Commuters abandon public transport for cheaper electric cars, but many company car policies don’t allow EVs
With employees in the UK being encouraged to return to work, but being discouraged from using public transport, figures show that electric vehicles can be one of the cheapest travel options – but many company car policies don’t allow EVs.
A survey by DriveElectric, one of the UK’s leading electric vehicle leasing companies, asked public transport commuters if they were planning to change their journey to work post-lockdown.
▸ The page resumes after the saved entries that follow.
(* ===== verification/Shapes.v ===== *)
(** Shapes: the layout descriptors of heap aggregates and of packed list elements
    ([crates/noeta-object/src/lib.rs]).

    A [&'static Shape] or [&'static PackedSchema] is the record it points to: interning leaks
    each distinct one once, so two handles are the same pointer exactly when they are the
    same record. *)
From Stdlib Require Import Strings.String.
From S2P Require Import Prelude.
From stdpp Require Import options.
Open Scope list_scope.

(** [ShapeKind] and [Shape]. *)
Inductive ShapeKind := Struct | Class | Opaque | Enum.
#[export] Instance ShapeKind_eq_dec : EqDecision ShapeKind.
Proof. solve_decision. Defined.

Record Shape := mkShape {
  kind : ShapeKind;
  name : string;
  fields : list string;
  variant : option string;
  builtin_result_option : bool;
  variant_index : option N;
  structural_eq : bool;
  key_capable : bool;
  transient_slots : list nat;
  unsigned_slots : list nat;
}.
#[export] Instance Shape_eq_dec : EqDecision Shape.
Proof. solve_decision. Defined.

(** [PartialEq for Shape]: the metadata fields do not take part. *)
Definition shape_eq (a b : Shape) : bool :=
  bool_decide (kind a = kind b) && bool_decide (name a = name b)
  && bool_decide (fields a = fields b) && bool_decide (variant a = variant b)
  && bool_decide (builtin_result_option a = builtin_result_option b).

(** [Shape::object_equatable], [Shape::object], [Shape::enum_variant] and the [with_] methods. *)
Definition object_equatable (kind : ShapeKind) (name : string) (fields : list string)
    (structural_eq : bool) : Shape :=
  mkShape kind name fields None false None structural_eq false [] [].
Definition object (kind : ShapeKind) (name : string) (fields : list string) : Shape :=
  object_equatable kind name fields (negb (bool_decide (kind = Class))).
Definition enum_variant (name variant : string) (fields : list string)
    (builtin_result_option : bool) : Shape :=
  mkShape Enum name fields (Some variant) builtin_result_option None true false [] [].
Definition with_key_capable (s : Shape) (key_capable : bool) : Shape :=
  mkShape (kind s) (name s) (fields s) (variant s) (builtin_result_option s) (variant_index s)
    (structural_eq s) key_capable (transient_slots s) (unsigned_slots s).
Definition with_transient_slots (s : Shape) (transient_slots : list nat) : Shape :=
  mkShape (kind s) (name s) (fields s) (variant s) (builtin_result_option s) (variant_index s)
    (structural_eq s) (key_capable s) transient_slots (unsigned_slots s).
Definition with_unsigned_slots (s : Shape) (unsigned_slots : list nat) : Shape :=
  mkShape (kind s) (name s) (fields s) (variant s) (builtin_result_option s) (variant_index s)
    (structural_eq s) (key_capable s) (transient_slots s) unsigned_slots.
Definition with_variant_index (s : Shape) (index : N) : Shape :=
  mkShape (kind s) (name s) (fields s) (variant s) (builtin_result_option s) (Some index)
    (structural_eq s) (key_capable s) (transient_slots s) (unsigned_slots s).

(** [Shape::is_transient_slot], [Shape::is_unsigned_slot], [Shape::slot_of]. *)
Definition is_transient_slot (s : Shape) (i : nat) : bool := bool_decide (i ∈ transient_slots s).
Definition is_unsigned_slot (s : Shape) (i : nat) : bool := bool_decide (i ∈ unsigned_slots s).
Definition slot_of (s : Shape) (field : string) : option nat :=
  fst <$> list_find (fun f => f = field) (fields s).

(** ** Packed elements *)

(** [PackedKind] and [PackedSchema]; [schema_shape] is [None] for a bare scalar element. *)
Inductive PackedKind :=
  | KInt | KFloat | KF32 | KF64
  | KIntN (bits : Z) (signed : bool)
  | KBool
  | KStruct (inner : PackedSchema)
with PackedSchema :=
  | mkSchema (schema_shape : option Shape) (schema_fields : list PackedKind)
      (byte_size : nat) (column : bool).

Definition schema_shape (s : PackedSchema) : option Shape :=
  match s with mkSchema x _ _ _ => x end.
Definition schema_fields (s : PackedSchema) : list PackedKind :=
  match s with mkSchema _ x _ _ => x end.
Definition byte_size (s : PackedSchema) : nat := match s with mkSchema _ _ x _ => x end.
Definition column (s : PackedSchema) : bool := match s with mkSchema _ _ _ x => x end.

(** Equality of handles. *)
Fixpoint kind_eqb (a b : PackedKind) {struct a} : bool :=
  match a, b with
  | KInt, KInt | KFloat, KFloat | KF32, KF32 | KF64, KF64 | KBool, KBool => true
  | KIntN n s, KIntN m t => bool_decide (n = m) && eqb s t
  | KStruct s, KStruct t => schema_eqb s t
  | _, _ => false
  end
with schema_eqb (a b : PackedSchema) {struct a} : bool :=
  match a, b with
  | mkSchema sh fs n c, mkSchema sh' fs' n' c' =>
      bool_decide (sh = sh') && bool_decide (n = n') && eqb c c'
      && (fix fields_eqb (l k : list PackedKind) : bool :=
            match l, k with
            | [], [] => true
            | a :: l, b :: k => kind_eqb a b && fields_eqb l k
            | _, _ => false
            end) fs fs'
  end.

(** [PackedKind::byte_width]. *)
Definition byte_width (k : PackedKind) : nat :=
  match k with
  | KBool => 1
  | KF32 => 4
  | KInt | KFloat | KF64 => 8
  | KIntN bits _ => Z.to_nat (bits / 8)
  | KStruct inner => byte_size inner
  end.

(** [PackedSchema::field_prefix], [PackedSchema::count], [PackedSchema::field_offset].  A slot
    out of range panics in the code; here its width is zero. *)
Definition field_prefix (s : PackedSchema) (slot : nat) : nat :=
  sum_list (byte_width <$> take slot (schema_fields s)).
Definition field_width (s : PackedSchema) (slot : nat) : nat :=
  default 0 (byte_width <$> schema_fields s !! slot).
Definition count (s : PackedSchema) (len : nat) : nat :=
  match byte_size s with O => O | size => len / size end.
Definition field_offset (s : PackedSchema) (i slot count : nat) : nat :=
  let prefix := field_prefix s slot in
  if column s then count * prefix + i * field_width s slot
  else i * byte_size s + prefix.

(** ** The interner *)

(** [ShapeKey] and [ShapeKey::of]. *)
Record ShapeKey := mkShapeKey {
  key_kind : ShapeKind;
  key_name : string;
  key_fields : list string;
  key_variant : option string;
  key_builtin_result_option : bool;
  key_structural_eq : bool;
}.
#[export] Instance ShapeKey_eq_dec : EqDecision ShapeKey.
Proof. solve_decision. Defined.
Definition shape_key (s : Shape) : ShapeKey :=
  mkShapeKey (kind s) (name s) (fields s) (variant s) (builtin_result_option s) (structural_eq s).

(** [intern::shape]: the shape first registered under the key, and the table after. *)
Definition ShapeTable := list (ShapeKey * Shape).
Definition intern_shape (table : ShapeTable) (shape : Shape) : Shape * ShapeTable :=
  match snd <$> list_find (fun e => e.1 = shape_key shape) table with
  | Some (_, known) => (known, table)
  | None => (shape, (shape_key shape, shape) :: table)
  end.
The results showed that 43% were considering an EV rather than using public transport; 33% said that they were planning to work from home; 13% said they would be driving a petrol or diesel car; and 11% said they would walk more.1
Asking public transport commuters how they were planning to change their journey to work post-lockdown:
The good news is that total annual costs for a new electric car could be as low as £8,803, compared with £8,935 for the train, and £12,950 for a new diesel car, for an employee commuting into London.2
The figures take into account the new, more expensive London Congestion Charge, now increased from £11.50 to £15 per day – except for EVs, which are exempt.
The zero percent company car Benefit in Kind (BIK) tax for pure electric vehicles from April 2020 could also save thousands of pounds per year for company car drivers.
But despite electric cars having no negative impact on air quality, being safer from a health perspective, and being cheaper in terms of whole-life costs, many businesses have company car policies that don’t allow employees to choose EVs.
DriveElectric has found that businesses have concerns about issues ranging from the purchase price of EVs to how to charge them, resulting in companies choosing not to offer EVs as an option for employees. However DriveElectric has worked with many companies to show that EVs typically have much lower whole life costs than petrol or diesel cars, and there are a range of solutions when it comes to charging.
Mike Potter, Managing Director of DriveElectric, comments: “People are concerned about using public transport when they return to work, and a car is the only viable alternative option for many. The improvements in air quality that have been experienced during lockdown could be maintained by using electric cars, but many company car policies prevent employees choosing EVs.
“Our experience of helping companies shift to ultra-low emission vehicles since 2008 has shown that the majority of perceived challenges associated with the adoption of electric vehicles by fleets can easily be addressed, and incorporated in a company car policy that supports EVs.”
Although under normal circumstances public transport is the preferable travel option to reduce congestion – and walking and cycling are even more ideal where possible – EVs could offer a lower cost and safer option, and could be used in conjunction with flexible working hours to minimise travel and congestion at peak times.
Improvements in air quality during lockdown have been well documented, and EVs will help to maintain lower levels of pollution, rather than shifting the health risk from COVID-19 to increased air pollution from vehicles.